Phenotypic manifestations of copy number variation in chromosome 16p13.11

Abstract

The widespread clinical utilization of array comparative genome hybridization, has led to the unraveling of many new copy number variations (CNVs). Although some of these CNVs are clearly pathogenic, the phenotypic consequences of others, such as those in 16p13.11 remain unclear. Whereas deletions of 16p13.11 have been associated with multiple congenital anomalies, the relevance of duplications of the region is still being debated. We report detailed clinical and molecular characterization of 10 patients with duplication and 4 patients with deletion of 16p13.11. We found that patients with duplication of the region have varied clinical features including behavioral abnormalities, cognitive impairment, congenital heart defects and skeletal manifestations, such as hypermobility, craniosynostosis and polydactyly.
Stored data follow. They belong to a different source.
(* ===== verification/BytecodeCorrect.v ===== *)
(** * The interpreter runs compiled bytecode as the automaton it comes from

    The first part is a symbolic execution of the instructions from their
    assembly view; the second shows, by induction on the rest of the URL, that
    running the code of a node follows the transitions of the automaton; the
    last puts the DFAs of a buffer together. *)

From S2P Require Import Prelude HashTable ASCII DFA DFABytecode DFABytecodeCompiler CompilerLayout DFABytecodeInterpreter.

(** ** The specification *)

(** Whether the flags of a load let an action trigger: an action without flags
    always does. *)
Definition flags_match (flags action : N) : bool :=
  (N.land action 281470681743360 =? 0) || negb (N.land flags (action_flags action) =? 0).

(** The locations of the actions that trigger. *)
Definition triggered (flags : N) (acts : list N) : list N :=
  wrap32 <$> filter (fun a => flags_match flags a = true) acts.

(** What running one DFA adds: the actions of the nodes it visits.  The actions
    of the root are not added when the root is visited again. *)
Definition dfa_triggered (dfa : DFA) (flags : N) (url : list N) : list N :=
  dfa_run dfa (root dfa) (url ++ [0]) ≫= fun t =>
    if t =? root dfa then [] else triggered flags (actions_at dfa t).

(** The actions of the root that the run of a DFA adds: all the ones that
    trigger, except that the unconditional ones of the first DFA are left to
    [actionsFromDFARoot]. *)
Definition root_triggered (first : bool) (dfa : DFA) (flags : N) : list N :=
  triggered flags
    (if first then filter (fun a => negb (N.land a 281470681743360 =? 0) = true) (actions_at dfa (root dfa))
     else actions_at dfa (root dfa)).

(** A node that is reached by the end of the URL has no fallback transition: the
    interpreter would look at the character after the terminator. *)
Definition nul_ok (dfa : DFA) : Prop :=
  forall index target node, live dfa index -> dfa_step dfa index 0 = Some target ->
    nodes dfa !!N target = Some node -> hasFallbackTransition node = false.

(** ** Reading the bytecode *)

Section Execution.
Context (B : list N) (HB : N.of_nat (length B) < 2 ^ 32).
Context (flags : N) (R : N -> N).

Lemma at_index_wrap pc b bytes : at_index B pc (b :: bytes) -> wrap32 pc = pc.
Proof. intros ?%at_index_lt. apply wrap32_id. lia. Qed.

Lemma getBits_at size pc bytes :
  at_index B pc bytes -> size = length bytes -> (0 < size)%nat -> getBits size B pc = Some (le_value bytes).
Proof.
  intros Hat -> Hpos. unfold getBits. destruct bytes as [|b bytes]; [simpl in Hpos; lia|].
  rewrite (at_index_wrap pc b bytes) by done. by rewrite (at_index_read B pc (b :: bytes)).
Qed.

Lemma getBits_byte pc b bytes : at_index B pc (b :: bytes) -> getBits 1 B pc = Some b.
Proof.
  intros Hat. change (b :: bytes) with ([b] ++ bytes) in Hat. apply at_index_app in Hat as [Hat _].
  rewrite (getBits_at 1 pc [b]) by (done || simpl; lia). simpl. f_equal. lia.
Qed.

(** The instruction at [pc]. *)
Definition instr_at (pc : N) (i : instr) : Prop := at_index B pc (encode R i).

Lemma instr_at_opcode pc i :
  instr_at pc i -> B !!N pc = Some (opcode (instruction_of i)).
Proof. unfold instr_at, encode. apply at_index_lookup. Qed.

Lemma instr_at_size pc i :
  instr_at pc i -> pc + instructionSizeWithArguments (instruction_of i) <= N.of_nat (length B).
Proof.
  intros (pre & post & -> & ->). rewrite !length_app, !Nat2N.inj_add.
  rewrite length_encode. lia.
Qed.

(** The instructions of [code] at [pc]. *)
Definition code_at (pc : N) (code : list instr) : Prop := at_index B pc (encode_all R code).

Lemma code_at_cons pc i code :
  code_at pc (i :: code) <->
  instr_at pc i /\ code_at (pc + instructionSizeWithArguments (instruction_of i)) code.
Proof.
  unfold code_at, instr_at. rewrite encode_all_cons, at_index_app.
  by rewrite length_encode.
Qed.

Lemma code_at_app pc c1 c2 : code_at pc (c1 ++ c2) <-> code_at pc c1 /\ code_at (pc + code_size c1) c2.
Proof. unfold code_at. rewrite encode_all_app, at_index_app. by rewrite length_encode_all. Qed.

(** The operands and the destination of the instruction at [pc]. *)
Lemma instr_at_operands pc i :
  instr_at pc i -> at_index B (pc + 1) (operands i) /\
  (forall d, destination_of i = Some d ->
     at_index B (pc + instructionSizeWithArguments (instruction_of i) - 4) (le_bytes 4 (R d))).
Proof.
  unfold instr_at, encode. intros Hat.
  change (opcode (instruction_of i) :: operands i ++ ?x)
    with ([opcode (instruction_of i)] ++ operands i ++ x) in Hat.
  apply at_index_app in Hat as [_ Hat]. apply at_index_app in Hat as [Hop Hat].
  split; [done|]. intros d Hd. rewrite Hd in Hat.
  replace (pc + instructionSizeWithArguments (instruction_of i) - 4)
    with (pc + N.of_nat (length [opcode (instruction_of i)]) + N.of_nat (length (operands i))); [done|].
  pose proof (length_encode R i) as Hl. unfold encode in Hl. rewrite Hd in Hl.
  cbn [length] in *. rewrite length_app, length_le_bytes in Hl. lia.
Qed.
These features were incompletely penetrant. Patients with deletion of the region presented with microcephaly, developmental delay and behavioral abnormalities as previously described. The CNVs were of varying sizes and were likely mediated by non-allelic homologous recombination between low copy repeats. Our findings expand the repertoire of clinical features observed in patients with CNV in 16p13.11 and strengthen the hypothesis that this is a dosage sensitive region with clinical relevance.

Figure 1

Size, extent and genomic content of deletions and duplications in our cohort of patients. The similar colored bars represent the minimal possible recurrent rearrangements likely mediated by the same LCRs/NAHR. The region is very rich in LCRs and these are not represented on the array. The possible breakpoint regions are represented in the upper panel. The previously mapped recurrent rearrangement by Ullmann et al and Hannes et al, as well as the single copy regions devoid of repetitive elements termed intervals I, II and III by Ignason et al are shown at the bottom in black. Patients 1, 2, 3, 6 and 9 have duplication while patients 11–14 have deletion in the previously mapped recurrent rearrangement region. Patients 7, 8 and 10 have larger ‘atypical duplications' encompassing intervals II and III.

Figure 2

LCR structures in the proximal and distal breakpoint regions of the rearrangements in 16p13.11. Each of the colored arrows depict pairwise alignment with >98% homology. The upper panel depicts the LCRs that may have mediated the deletions in all four patients and the duplication in patients 1–6 and 9. Note that use of alternative LCRs can give rise to different size deletions. The lower panel depicts the LCRs in the breakpoint regions of the atypical duplications in patients 7, 8 and 10.